Good Home InvestmentSpending an afternoon watching one of the many house-flipping shows on cable television can be enough to convince anyone to try their hand at this seemingly quick and easy way to make thousands of dollars of profit.

After all, the process looks easy enough, just buy a very cheap fixer-upper house, put a little time and money into it and then resell for thousand more than you paid... right?

But as the old saying goes, nothing is ever as easy as it looks and if you now own a house you are trying to flip, you may have already found that old saying to be absolutely true. Before you panic, read the following tips designed to help avoid rookie mistakes and increase your chances of actually flipping your house for real profits at the closing table.

1. Take Time to Learn About Your Local Market

Successful house flippers study their local market constantly, watching for trends, niches and upcoming changes that will influence prices and create or dampen buyer interest. This includes knowing what factors are attracting buyers to the area, such as new employment opportunities, great schools or cultural advantages.

They also track sold home information, new listings and the amount of time it takes for homes to go under contract and close in the neighborhoods where they own homes they intend to flip. Knowing this information will help give you parameters for better managing your budget and renovation time frame for each home you expect to flip.

2. Seek Out Qualified Professional Services

While house flipping shows might appear to be all about the flipper, the truth is that successful house flippers know the value and importance of assembling a top-notch team. Having a reliable, trustworthy team helps to insulate them from excessive risk, while offering a better chance of meeting maximum profit margins on each home they flip.

Assembling this type of team starts with seeking out a real estate professional in your area who understands what it takes to successfully flip a home and has a track record to prove it. This type of sales agent will be able to help you understand the market, determine how to make the best possible use of your renovation budget and what needs to be done to attract the most qualified buyers when the home is ready for the market. In addition, building a relationship with an agent of this caliber will provide you with referrals to high quality contractors for your team who will take pride in completing their work on budget and on time.

3. Renovate With Likely Buyers in Mind

A mistake often made by new house flippers is to renovate the home to their personal tastes or with the wrong buyer in mine. To flip successfully, it is imperative that you understand who your buyer is most likely to be and what housing features and amenities are most valuable to their lifestyles.

For example, if the home is likely to be sold to a household of one or two people, a larger master bedroom and bath and a second bedroom that can be used for guests or an office may sell better than a home with three smaller bedrooms. However, if the neighborhood is predominantly made up of larger households of four or five people, having the third bedroom becomes a major selling point.

To get a good understanding of who your most likely buyer prospects will be, based on the location of the home, ask your real estate professional to help you analyze the local market and decide what type of features and improvements to include and which ones to avoid.

4. Stay On Budget, On Time and On the Plan, Always

The fourth key to successful flipping is a very important one - the need to stay on budget and stick closely to both the time frame and plan for renovations and marketing.
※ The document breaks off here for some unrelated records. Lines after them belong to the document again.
(** An update either keeps maps, registry and commit, or replaces all three by what
    the checkout it left behind gives. *)
Lemma load_checkout_cases self parse mgr c t res mgr' self' :
  load_checkout self parse mgr c t = (res, mgr', self') →
  bl_git self' = bl_git self ∧
  ((is_ok res = false ∧ mgr' = mgr ∧ self' = self) ∨
   ∃ ds rules report r, loads parse (checkout (gs_world (bl_git self))) ds rules report r ∧
     is_ok res = true ∧ bl_active_registry self' = r ∧ bl_last_loaded_commit self' = Some c ∧
     mgr' = (λ m, (sync_firehol_rules m rules).1) <$> mgr).
Proof.
  unfold load_checkout, loads. destruct (parse _) as [ds|e|] eqn:Hp.
  2-3: intros [= <- <- <-]; by (split; [|left]).
  destruct (ds_is_empty ds) eqn:He; [intros [= <- <- <-]; by (split; [|left])|].
  destruct (try_prepare_rules ds) as [[rules report]|e|] eqn:Ht.
  2-3: intros [= <- <- <-]; by (split; [|left]).
  destruct (release_spool ds) as [r|e|] eqn:Hr.
  2-3: intros [= <- <- <-]; by (split; [|left]).
  destruct mgr as [m|].
  - unfold load_into_maps. destruct (sync_firehol_rules m rules) as [m' rep] eqn:Hs.
    intros [= <- <- <-]. split; [done|]. right. exists ds, rules, report, r.
    split_and!; try done. simpl. by rewrite Hs.
  - intros [= <- <- <-]. split; [done|]. right. exists ds, rules, report, r. by split_and!.
Qed.

(** The maps, registry and commit after an update, relative to those before. *)
Definition replaced_or_kept (parse : directory → outcome FireholParseError (FireholDataSet store))
    (mgr : option manager) self (res : outcome update_error FireholSyncReport)
    (mgr' : option manager) (self' : FireholBlockList) : Prop :=
  (mgr' = mgr ∧ bl_active_registry self' = bl_active_registry self ∧
   bl_last_loaded_commit self' = bl_last_loaded_commit self) ∨
  ∃ c dir ds rules report r, loads parse dir ds rules report r ∧ is_ok res = true ∧
    (c ≠ [] → dir = files_at c) ∧ dir = checkout (gs_world (bl_git self')) ∧
    bl_active_registry self' = r ∧ bl_last_loaded_commit self' = Some c ∧
    mgr' = (λ m, (sync_firehol_rules m rules).1) <$> mgr.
Failing to do any of the these will end up reducing your opportunity to earn expected profits on the sale of the home.

If something unknown arises that must be dealt with, such as finding a latent defect that must be corrected during the renovation but was not in the plan or budget, look for ways to reduce other costs in order to pay for the repair without exceeding your initial budget. Since delays could mean missing your expected completion date and losing prime marketing time, you may need to also look for ways to fit unexpected repairs into the planned time frame in order to minimize lost profits, such as scheduling some work to be done after normal business hours or on the weekend.

5. Price to the Market, Not to Your Needs or Expectations

Successful house flippers do not want to build an inventory of completed homes waiting to be sold. Unsold homes are subject to the market fluctuations that can erase potential profit margins overnight. To become successful as a house flipper you will want and need the homes you renovate to sell as quickly as possible. Doing this means pricing them accurately based on the most current local market information, which is not always the same as the flippers needs or expectations.

To correctly price a home that will be flipped, sellers need to create a detailed budget and time frame for the entire project before beginning any work. Their real estate professional can use this information along with an in-depth comparative market analysis and sales projections based on historical trends for the area to help the seller price the home as accurately as possible to attract maximum interest from qualified buyers and sell the home as quickly as possible.

Even if you follow every rule out there, flipping a home can still be fraught with challenges and unexpected pitfalls. Carefully examine the risks involved and find a real estate professional that you can trust along the way if you believe this kind of investing is for you.